Ivan Rioufol: «Les Français sont prêts à renoncer à une grande partie de leurs libertés au prix de leur sécurité»

Passeport vaccinal, couvre-feu national, état d’urgence sanitaire, confinements localisés… Face au Covid, les mesures de «freinage» de l’épidémie se multiplient. Au micro de Sputnik, l’éditorialiste Ivan Rioufol se dit inquiet des dérives «liberticides» des gouvernants face au virus.
Sputnik
«Le terme de “dictature sanitaire” peut s’appliquer à la France dans la mesure où elle a multiplié les procédures d’urgence sanitaire qui ont donné prétexte à l’État pour éliminer tous les contre-pouvoirs!» s’insurge Ivan Rioufol.

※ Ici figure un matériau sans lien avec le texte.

(* ===== verification/FramePacing.v ===== *)
(** * Pacing of a video service

    Models, of src/src/server/video_service.rs, what paces the capture loop: the
    deadlines of the film mode ([MovieFramePacer]), the wait for the viewers to
    fetch the last frame ([VideoFrameController]) with the notifications that
    end it, and the samples of durations the cadence controller is fed with
    ([DurationSamples], [MovieHostCadenceWindow]).  The channel of a stream is
    the list of the ids queued on it; the instants that travel with them are
    only logged. *)

From S2P Require Import Prelude CaptureServer.

(** [normalized_encoder_fps] of src/libs/scrap/src/common/codec.rs. *)
Definition MAX_ENCODER_FPS : Z := 120.
Definition DEFAULT_ENCODER_FPS : Z := 30.
Definition normalized_encoder_fps (fps : Z) : Z :=
  if (1 <=? fps) && (fps <=? MAX_ENCODER_FPS) then fps else DEFAULT_ENCODER_FPS.

(** ** Deadlines *)

Record MoviePacerDecision := { scheduled_at : instant; missed_slots : Z }.
Record MovieFramePacer := { period : duration; next_deadline : instant; skipped_slots : Z }.
#[export] Instance eta_MovieFramePacer : Eta MovieFramePacer := fun r =>
  Build_MovieFramePacer (period r) (next_deadline r) (skipped_slots r).

Definition period_of (fps : Z) : duration := 1000000000 / normalized_encoder_fps fps.
Definition new_pacer (fps : Z) (now : instant) : MovieFramePacer :=
  {| period := period_of fps; next_deadline := now; skipped_slots := 0 |}.

(** [checked_div] gives [None] for a divisor of zero. *)
Definition checked_div (a b : Z) : option Z := if b =? 0 then None else Some (a / b).

Definition plan_at (now : instant) (p : MovieFramePacer) : MoviePacerDecision * MovieFramePacer :=
  let at_ := next_deadline p in
  let missed :=
    if at_ <? now
    then Z.min (unwrap_or (checked_div (since now at_) (period p)) 0) u32_max
    else 0 in
  let at_ := at_ + period p * missed in
  let p := p <| skipped_slots ::= fun n => if 0 <? missed then sat_add u64_max n missed else n |>
             <| next_deadline := at_ + period p |> in
  ({| scheduled_at := at_; missed_slots := missed |}, p).

Definition set_fps (fps : Z) (now : instant) (p : MovieFramePacer) : MovieFramePacer :=
  p <| period := period_of fps |> <| next_deadline := now + period_of fps |>.

(** [wait_next]: the plan, and the time slept at the second reading of the clock. *)
Definition wait_next (now now' : instant) (p : MovieFramePacer)
    : MoviePacerDecision * duration * MovieFramePacer :=
  let '(d, p) := plan_at now p in
  (d, if now' <? scheduled_at d then scheduled_at d - now' else 0, p).

(** ** Fetched frames *)

Abbreviation VideoStreamKey := (VideoSource * nat)%type.
#[export] Instance VideoSource_countable : Countable VideoSource.
Proof.
  refine (inj_countable' (fun s => match s with Monitor => true | Camera => false end)
                         (fun b : bool => if b then Monitor else Camera) _).
  by intros [].
Defined.

(** [FRAME_FETCHED_NOTIFIERS] and [DISPLAY_CONN_IDS]. *)
Record Fetches := {
  notifiers : gmap VideoStreamKey (list Z);
  display_conn_ids : gmap VideoStreamKey (gset Z);
}.
#[export] Instance eta_Fetches : Eta Fetches := fun r =>
  Build_Fetches (notifiers r) (display_conn_ids r).

Definition notify_video_frame_fetched (key : VideoStreamKey) (conn : Z) (g : Fetches) : Fetches :=
  g <| notifiers ::= alter (fun q => q ++ [conn]) key |>.

Definition notify_video_frame_fetched_by_conn_id (conn : Z) (g : Fetches) : Fetches :=
  let keys := omap (fun '(k, ids) => if bool_decide (conn ∈ (ids : gset Z)) then Some k else None)
                (map_to_list (display_conn_ids g)) in
  foldl (fun g k => notify_video_frame_fetched k conn g) g keys.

L’éditorialiste du Figaro craint une normalisation des suppressions de libertés face à la pandémie de Covid. En effet, le 15 février dernier, le Parlement a prolongé l’état d’urgence sanitaire jusqu’en juin prochain. Une semaine plus tard, le 22 février, le secrétaire général de l’ONU, Antonio Guterres, déplorait que l’épidémie soit utilisée comme un «prétexte» par certains États pour «réprimer» leurs peuples et «abolir les libertés fondamentales». Le même jour, Michelle Bachelet, haut-commissaire de l’ONU aux droits de l’homme, dénonçait à son tour «les restrictions illégitimes des libertés publiques et l'utilisation excessive des pouvoirs d'urgence» dans la gestion de l’épidémie.

«Je n’ai pas l’habitude d’applaudir les discours de l’ONU, car cette vision “mondialiste” n’est pas tout à fait la mienne, mais je dois reconnaître qu’ils ont visé juste cette fois-ci», approuve Ivan Rioufol.

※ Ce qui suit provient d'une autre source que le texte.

Lemma handle_action_ok id e a r : registry_ok r -> registry_ok (handle_action id e a r).2.
Proof.
  intros R; unfold handle_action; destruct (r !! id) as [sv|] eqn:E; [|done].
  pose proof (registry_keys r R id sv E) as Hid.
  set (sv1 := sv <| last_activity := a_now e |>); assert (service_id sv1 = id) as Hid1 by done.
  destruct a as [o|m|d|c|].
  - pose proof (handle_open_id id (a_title e) (a_spawn e) (a_now e) o sv1) as Ho.
    destruct (handle_open _ _ _ _ o sv1) as [resp sv2]; simpl in Ho |- *; apply (registry_insert r id sv); congruence.
  - unfold handle_resize; destruct (sessions sv1 !! _); by apply (registry_insert r id sv).
  - unfold handle_data; destruct (sessions sv1 !! _); by apply (registry_insert r id sv).
  - unfold handle_close; destruct (sessions sv1 !! _) as [s|]; [|by apply (registry_insert r id sv)].
    destruct (child s), (a_kill_ok e); by apply (registry_insert r id sv).
  - by apply (registry_insert r id sv).
Qed.

Lemma read_outputs_ok compress id polls now r out eff r' :
  read_outputs compress id polls now r = Some (out, eff, r') -> registry_ok r -> registry_ok r'.
Proof.
  unfold read_outputs; intros Hr R; destruct (r !! id) as [sv|] eqn:E; [|by simplify_eq].
  destruct (read_sessions compress polls now _ (sessions sv)) as [[[[o c] e] m]|]; [|done]; simpl in Hr.
  destruct (close_terminals _ polls c m) as [[o' e'] m']; simplify_eq/=.
  apply (registry_insert r id sv); [done|done|]; exact (registry_keys r R id sv E).
Qed.

(** The operations of all connections and of the cleanup task. *)
Inductive RegistryOp :=
  | OpGetOrCreate (id : string) (persistent user : bool) (now : instant)
  | OpSetPersistent (id : string) (persistent : bool)
  | OpAction (id : string) (e : ActionEnv) (a : TerminalAction)
  | OpReadOutputs (id : string) (polls : Z -> Poll) (now : instant)
  | OpDisconnect (id : string) (persistent : bool)
  | OpRunExit (id : string)
  | OpCleanup (now : instant).

Definition registry_step (compress : bytes -> bytes) (r : Registry) (o : RegistryOp) : Registry :=
  match o with
  | OpGetOrCreate id p u now => unwrap_or (get_or_create_service id p u now r) r
  | OpSetPersistent id p => unwrap_or (set_persistent id p r) r
  | OpAction id e a => (handle_action id e a r).2
  | OpReadOutputs id polls now =>
      match read_outputs compress id polls now r with Some (_, _, r) => r | None => r end
  | OpDisconnect id p => (on_disconnect id p r).2
  | OpRunExit id => (run_exit id r).2
  | OpCleanup now => (cleanup_inactive_services now r).2
  end.
(* ===== verification/SessionPermissions.v ===== *)
(** * What a session may do

    Models the permissions of a connection of the host, of src/src/server/
    connection.rs in a Linux build: the policy for sessions that are not
    unattended, the table of sessions and what the local user granted to them,
    the requests of a viewer for a permission and the answers of the local
    user, the switches of the connection manager, the options of the viewer,
    and the gate every input event passes
    (src/src/server/input_authorization.rs).

    Options are read from the configuration, which is an argument ([Env]).  The
    keys of options and the numbering of the control permissions are in the
    protocol library: the keys are constructors, the numbering is a parameter.
    Keycodes are translated by a library, which is a parameter too. *)

From S2P Require Import Prelude.
From S2P Require CaptureServer Subscriptions.

Abbreviation Server := CaptureServer.Server.
Abbreviation ConnInner := CaptureServer.ConnInner.

(** ** Policy *)

Inductive SessionAuthKind := Unknown | OneTimePassword | UnattendedPassword | ClickApproval.
#[export] Instance SessionAuthKind_eq_dec : EqDecision SessionAuthKind.
Proof. solve_decision. Defined.

Definition allows_privacy_mode (k : SessionAuthKind) : bool := bool_decide (k = UnattendedPassword).
Definition is_unattended_access (k : SessionAuthKind) : bool := bool_decide (k = UnattendedPassword).
Definition is_low_permission_support (k : SessionAuthKind) : bool := negb (is_unattended_access k).

Definition privacy_mode_policy_denial_reason (k : SessionAuthKind) (value : string) : option string :=
  if negb (allows_privacy_mode k) then
    Some "Privacy mode is available only for unattended access sessions."
  else if negb (value =? "Y")%string then Some "Privacy mode is disabled on this device."
  else None.

Inductive Permission := Keyboard | Clipboard | Audio | File | Restart | Recording | BlockInput.
#[export] Instance Permission_eq_dec : EqDecision Permission.
Proof. solve_decision. Defined.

Entre confinements localisés, fermeture des commerces dits «non essentiels» et couvre-feu national, les libertés accordées aux Français se sont réduites comme peau de chagrin. «Sauver des vies, d’accord mais à quel prix? On se rend compte que le remède est pire que le mal: on voit bien les désastres psychologiques, sociaux, économiques et culturels que cela produit», s’insurge l’essayiste.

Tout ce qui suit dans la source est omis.